DATA FOR ANALYSIS:
————

(** A new reservation that fits keeps the budgets: its day's rows stay within the daily limits,
    and it is not active. *)
Lemma reserved_in_budget session at_ db db' :
  reserved session at_ db db' → in_budget db → in_budget db'.
Proof.
  intros (run & row & p & snapshot & Hown & Hk & Hp & Hf & Hday & Hact & _ & Hr & Hg) Hb
    org q snap Hq. rewrite Hg in Hq. destruct (Hb org q snap Hq) as [Hdays Hactive].
  destruct Hown as (_ & _ & _ & Hs & Has). split.
  - intros day. rewrite (select_rows _ db _ _ Hr).
    eapply within_Permutation; [symmetry; by apply select_insert|]. unfold selected.
    destruct (of_day org day row) eqn:Hd; [|by apply Hdays]. unfold of_day in Hd. bool_inv.
    subst org day. rewrite Hp in Hq. injection Hq as <- <-.
    eapply fits_within; [|apply Hdays|done..]. by rewrite Hday.
  - rewrite (select_rows _ db _ _ Hr).
    eapply within_Permutation; [symmetry; by apply select_insert|]. unfold selected, active_of at 1.
    by rewrite Hact, andb_false_r.
Qed.

(** A row that is updated in place keeps the budgets when it does not become active, or fits. *)
Lemma update_in_budget db db' run r r' :
  t_reservations db !! run = Some r → t_reservations db' = <[run := r']> (t_reservations db) →
  t_rest db' = t_rest db →
  v_organization_id r' = v_organization_id r → v_budget_day r' = v_budget_day r →
  v_subject_id r' = v_subject_id r → v_assessment_ids r' = v_assessment_ids r →
  (v_active r' = true → v_active r = false →
     ∀ p snapshot, participant_policy (v_organization_id r) (t_rest db) = Ok (p, snapshot) →
       within (active_limits p) (select_reservations (active_of (v_organization_id r)) db) →
       within (active_limits p) (r :: select_reservations (active_of (v_organization_id r)) db)) →
  in_budget db → in_budget db'.
Proof.
  intros Hk Hr Hg Ho Hd Hs Ha Hslot Hb org q snap Hq. rewrite Hg in Hq.
  destruct (Hb org q snap Hq) as [Hdays Hactive].
  assert (Hsel : ∀ p, select_reservations p db' ≡ₚ
                       selected p r' ++ select_reservations p (without run db)).
  { intros p. rewrite (select_without p db' run r'); [|by rewrite Hr, lookup_insert_eq].
    unfold without, select_reservations. cbn. by rewrite Hr, delete_insert_eq. }
  split.
  - intros day. eapply within_Permutation; [symmetry; apply Hsel|].
    specialize (Hdays day). eapply within_Permutation in Hdays; [|by apply select_without].
    unfold selected in *. assert (of_day org day r' = of_day org day r) as ->
      by (unfold of_day; by rewrite Ho, Hd).
    destruct (of_day org day r); [|done]. by eapply within_same_head.
  - eapply within_Permutation; [symmetry; apply Hsel|].
    pose proof (select_without (active_of org) db run r Hk) as Hwas.
    assert (∀ x, v_organization_id x = v_organization_id r →
              selected (active_of org) x = if bool_decide (v_organization_id r = org) && v_active x
                                           then [x] else []) as Hx.
    { intros x Hx. unfold selected, active_of. by rewrite Hx. }
    rewrite Hx in Hwas |- * by done. case_bool_decide as Horg; cbn [andb] in *.
    2: { by apply (within_Permutation _ _ _ Hwas). }
    subst org.
    pose proof (within_Permutation _ _ _ Hwas Hactive) as Hhere.
    destruct (v_active r') eqn:Er', (v_active r) eqn:Er.
    + by eapply within_same_head.
    + eapply within_same_head; [done..|].
      eapply within_Permutation, Hslot; [by rewrite Hwas|done..].
    + by eapply within_cons.
    + done.
Qed.

Lemma slot_taken_in_budget session at_ run row db db' :
  t_reservations db !! run = Some row → own_row session run row →
  slot_taken session at_ run row db db' → in_budget db → in_budget db'.
Proof.
  intros Hk Hown (p & snapshot & Hp & Hf & ->). eapply (update_in_budget _ _ run row (activate at_ row)); try done.
  - cbn. by apply alter_present.
  - intros _ _ q snap Hq Hw. rewrite Hp in Hq. injection Hq as <- <-.
    destruct Hown as (_ & _ & _ & Hs & Ha). by eapply fits_within.
Qed.

Lemma released_in_budget session at_ db db' :
  released_row session at_ db db' → in_budget db → in_budget db'.
Proof.
  intros [Hg [Hr|(run & row & Hk & _ & _ & Hr)]]; [by apply same_in_budget|].
  by eapply (update_in_budget _ _ run row (deactivate at_ row)).
Qed.

Lemma same_reserved session at_ db db1 db2 :
  same db db1 → reserved session at_ db1 db2 → reserved session at_ db db2.
Proof.
  intros [Hr Hg] (run & row & p & snapshot & Hx). exists run, row, p, snapshot.
  unfold select_reservations in *. rewrite Hr, Hg in Hx. done.
Qed.

(** [acquire] keeps the reservations, or reserves, or takes the slot of the run, or both. *)
Lemma acquire_effect session at_ db o db' :
  acquire participant_policy session at_ db = (o, db') →
  ∃ db1, (same db db1 ∨ reserved session at_ db db1) ∧
    ((db' = db1 ∧
      (o = Ok true → ∃ run row, t_reservations db1 !! run = Some row ∧
                       own_row session run row ∧ v_active row = true)) ∨
     (o = Ok true ∧ ∃ run row, t_reservations db1 !! run = Some row ∧ own_row session run row ∧
        v_active row = false ∧ v_released_at row = None ∧
        slot_taken session at_ run row db1 db')).
Proof.
  unfold acquire. rewrite bind_run. intros Hx.
  destruct (lock session db) as [[u|e] db1] eqn:Hl; apply lock_same in Hl as Hsame;
    [|simplify_eq; exists db'; split; [by left|left; by split]].
  rewrite bind_run in Hx. destruct (prior session db1) as [[[row|]|e] db2] eqn:Hp.
  - apply prior_Ok in Hp as [-> (run & Hk & Hown)].
    destruct (v_active row) eqn:Ha.
    { unfold mret, tx_ret in Hx. simplify_eq. exists db'. split; [by left|]. left. eauto 6. }
    rewrite lift_bind in Hx.
    destruct (raise_if _ _) as [[]|] eqn:Hrel; [|simplify_eq; exists db'; split; [by left|left; by split]].
    apply raise_if_Ok, is_some_false in Hrel. exists db1. split; [by left|].
    apply (take_slot_effect _ _ _ _ _ _ _ Hown) in Hx as [[-> Ho]|[-> Ht]]; [by left|right].
    split; [done|]. by exists run, row.
  - apply prior_Ok in Hp as [-> Hnone].
    destruct (reserve _ session at_ db1) as [o1 db3] eqn:Hres.
    apply reserve_effect in Hres as [[Hsame3 Hok]|[-> Hres]].
    + assert (same db db3) as Hs.
      { destruct Hsame, Hsame3. split; congruence. }
      exists db3. split; [by left|left]. destruct o1 as [[]|e].
      * destruct (Hok eq_refl) as (run & row & Hk & Hrun & _). destruct Hsame3 as [Hr3 _].
        by rewrite Hr3, (Hnone run Hrun) in Hk.
      * destruct e; try (by simplify_eq). case_bool_decide; by simplify_eq.
    + exists db3. split; [right; by eapply same_reserved|].
      destruct Hres as (run & row & p & snapshot & Hown & _ & _ & _ & _ & Ha & Hrel & Hr & _).
      assert (t_reservations db3 !! run = Some row) as Hk by by rewrite Hr, lookup_insert_eq.
      apply (take_slot_effect _ _ _ _ _ _ _ Hown) in Hx as [[-> Ho]|[-> Ht]]; [by left|right].
      split; [done|]. by exists run, row.
  - assert (db2 = db1) as -> by by rewrite <- (prior_db session db1), Hp.
    simplify_eq. exists db'. split; [by left|left; by split].
Qed.

Lemma prior_own session run row db :
  t_reservations db !! run = Some row → own_row session run row →
  prior session db = (Ok (Some row), db).
Proof.
  intros Hk (Hrun & Hid & Horg & Hs & Ha). unfold prior. rewrite Hrun. cbn. rewrite Hk, Hid, Horg.
  cbn. rewrite Hs, Ha, !bool_decide_eq_true_2 by done. done.
Qed.

(** Whether [lock] succeeds depends on the session only. *)
Lemma lock_again session db u db1 db2 :
  lock session db = (Ok u, db1) → ∃ db3, lock session db2 = (Ok tt, db3) ∧ same db2 db3.
Proof.
  unfold lock. rewrite !lift_bind. destruct (int_of _) as [org|]; [|done].
  rewrite !lift_bind. destruct (unsigned org); [|done]. intros _. eexists. by split.
Qed.

Lemma acquire_lock session at_ db db' b :
  acquire participant_policy session at_ db = (Ok b, db') →
  ∃ db1, lock session db = (Ok tt, db1).
Proof.
  unfold acquire. rewrite bind_run. destruct (lock session db) as [[[]|e] db1]; [by eexists|done].
Qed.

Lemma acquire_held session at_ run row db db0 db1 :
  lock session db0 = (Ok tt, db1) →
  t_reservations db !! run = Some row → own_row session run row →
  (v_active row = true →
     ∃ db', acquire participant_policy session at_ db = (Ok true, db') ∧ same db db') ∧
  (v_active row = false → is_Some (v_released_at row) →
     (acquire participant_policy session at_ db).1
       = Err (RuleViolation "participant_slot_already_released")).
Proof.
  intros Hl Hk Hown. destruct (lock_again _ _ _ _ db Hl) as (db3 & Hl3 & Hs3).
  unfold acquire. rewrite bind_run, Hl3, bind_run.
  rewrite (prior_own session run row) by (done || by rewrite (proj1 Hs3)).
  split; intros Ha; rewrite Ha; [by eexists|]. intros [t Ht]. by rewrite lift_bind, Ht.
Qed.

Lemma acquire_true session at_ db db' :
  acquire participant_policy session at_ db = (Ok true, db') →
  ∃ run row, t_reservations db' !! run = Some row ∧ own_row session run row ∧
    v_active row = true.
Proof.
  intros (db1 & _ & [[-> Ho]|(_ & run & row & Hk & Hown & Ha & _ & p & sn & _ & _ & ->)])%acquire_effect;
    [by apply Ho|].
  exists run, (activate at_ row). split_and!; try done.
  cbn. by rewrite lookup_alter_eq, Hk.
Qed.

(** A call of the capacity operations by any session at any time, whatever it answers. *)
Inductive capacity_step : DB → DB → Prop :=
| step_reserve session at_ o db db' :
    reserve participant_policy session at_ db = (o, db') → capacity_step db db'
| step_acquire session at_ o db db' :
    acquire participant_policy session at_ db = (o, db') → capacity_step db db'
| step_release session at_ o db db' :
    release session at_ db = (o, db') → capacity_step db db'.

(** a slot is held once: a successful acquisition leaves the session's own reservation active,
    acquiring again answers yes without another slot, a release makes it inactive, and from then
    on the slot of that run can not be taken again. *)
Theorem slot_lifecycle session at_ at2 at3 db db1 db2 :
  acquire participant_policy session at_ db = (Ok true, db1) →
  (acquire participant_policy session at2 db1).1 = Ok true ∧
  t_reservations (acquire participant_policy session at2 db1).2 = t_reservations db1 ∧
  (release session at2 db1 = (Ok tt, db2) →
   (acquire participant_policy session at3 db2).1
     = Err (RuleViolation "participant_slot_already_released")).
Proof.
  intros Hx. destruct (acquire_lock _ _ _ _ _ Hx) as [db0 Hl].
  apply acquire_true in Hx as (run & row & Hk & Hown & Ha).
  destruct (acquire_held session at2 run row db1 db db0 Hl Hk Hown) as [Hheld _].
  destruct (Hheld Ha) as (db3 & -> & [Hs _]). split; [done|]. split; [done|]. intros Hrel.
  assert (∃ row2, t_reservations db2 !! run = Some row2 ∧ own_row session run row2 ∧
            v_active row2 = false ∧ is_Some (v_released_at row2)) as (row2 & Hk2 & Hown2 & Ha2 & Hr2).
  { unfold release in Hrel. rewrite bind_run in Hrel.
    destruct (lock session db1) as [[[]|] db4] eqn:Hl4; [|done]. apply lock_same in Hl4 as [Hr4 _].
    pose proof Hown as (Hrun & _ & Horg & _). rewrite lift_bind, Horg in Hrel.
    unfold modify, update_run in Hrel. rewrite Hrun in Hrel. injection Hrel as <-.
    exists (deactivate at2 row). cbn. rewrite lookup_alter_eq, Hr4, Hk. cbn.
    unfold active_of. rewrite bool_decide_eq_true_2, Ha by done. by split_and!. }
  by apply (acquire_held session at3 run row2 db2 db db0 Hl Hk2 Hown2).
Qed.
End properties.

(** ** Policies under other policies *)

Section policies.
Context {G : Type}.
Notation Policy := (Z → G → res (ParticipantCapacityPolicy * json)).
Implicit Types (pp qq : Policy) (db : Tables G).

Definition limits_le (a b : Z * Z * Z) : Prop := a.1.1 <= b.1.1 ∧ a.1.2 <= b.1.2 ∧ a.2 <= b.2.

(** Whenever [pp] answers limits, [qq] answers limits that are not lower. *)
Definition looser (g : G) pp qq : Prop :=
  ∀ org p snapshot, pp org g = Ok (p, snapshot) →
    ∃ q other, qq org g = Ok (q, other) ∧
      limits_le (daily_limits p) (daily_limits q) ∧ limits_le (active_limits p) (active_limits q).

Lemma looser_refl g pp : looser g pp pp.
Proof. intros org p snapshot Hp. exists p, snapshot. unfold limits_le. split_and!; (done || lia). Qed.

Lemma fits_mono rows session a b :
  limits_le a b → fits rows session a = true → fits rows session b = true.
Proof.
  destruct a as [[o u] x], b as [[o' u'] x']. unfold limits_le, fits. cbn. intros (? & ? & ?) Hf.
  bool_inv. rewrite !andb_true_iff, forallb_true. split_and!; [lia..|].
  intros y Hy. match goal with H : ∀ z, z ∈ _ → _ |- _ => specialize (H y Hy) end. lia.
Qed.

Lemma reserved_looser pp qq session at_ db db' :
  looser (t_rest db) pp qq → reserved pp session at_ db db' → reserved qq session at_ db db'.
Proof.
  intros Hl (run & row & p & snapshot & Hown & Hk & Hp & Hf & Hrest).
  destruct (Hl _ _ _ Hp) as (q & other & Hq & Hle & _).
  exists run, row, q, other. split_and!; try done; [by eapply fits_mono|apply Hrest..].
Qed.

Lemma slot_taken_looser pp qq session at_ run row db db' :
  looser (t_rest db) pp qq →
  slot_taken pp session at_ run row db db' → slot_taken qq session at_ run row db db'.
Proof.
  intros Hl (p & snapshot & Hp & Hf & ->).
  destruct (Hl _ _ _ Hp) as (q & other & Hq & _ & Hle).
  exists q, other. split_and!; [done|by eapply fits_mono|done].
Qed.

Lemma capacity_step_rest pp db db' : capacity_step pp db db' → t_rest db' = t_rest db.
Proof.
  intros [session at_ o d d' Hx|session at_ o d d' Hx|session at_ o d d' Hx].
  - apply reserve_effect in Hx as [[[_ ?] _]|[_ (?&?&?&?&?)]]; naive_solver.
  - apply acquire_effect in Hx as (d1 & Hd1 & Hx).
    assert (t_rest d1 = t_rest d) as Hr by (destruct Hd1 as [[_ ?]|(?&?&?&?&?)]; naive_solver).
    by destruct Hx as [[-> _]|(_ & run & row & _ & _ & _ & _ & p & sn & _ & _ & ->)].
  - by apply release_effect in Hx as [? _].
Qed.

————

TASK INSTRUCTIONS:
Go through the data above from its first line and copy each line exactly, stopping once the line with "- rewrite (select_rows _ db _ _ Hr)." has been copied.

RESULT OF THE EXERCISE:
(** A new reservation that fits keeps the budgets: its day's rows stay within the daily limits,
    and it is not active. *)
Lemma reserved_in_budget session at_ db db' :
  reserved session at_ db db' → in_budget db → in_budget db'.
Proof.
  intros (run & row & p & snapshot & Hown & Hk & Hp & Hf & Hday & Hact & _ & Hr & Hg) Hb
    org q snap Hq. rewrite Hg in Hq. destruct (Hb org q snap Hq) as [Hdays Hactive].
  destruct Hown as (_ & _ & _ & Hs & Has). split.
  - intros day. rewrite (select_rows _ db _ _ Hr).
    eapply within_Permutation; [symmetry; by apply select_insert|]. unfold selected.
    destruct (of_day org day row) eqn:Hd; [|by apply Hdays]. unfold of_day in Hd. bool_inv.
    subst org day. rewrite Hp in Hq. injection Hq as <- <-.
    eapply fits_within; [|apply Hdays|done..]. by rewrite Hday.
  - rewrite (select_rows _ db _ _ Hr).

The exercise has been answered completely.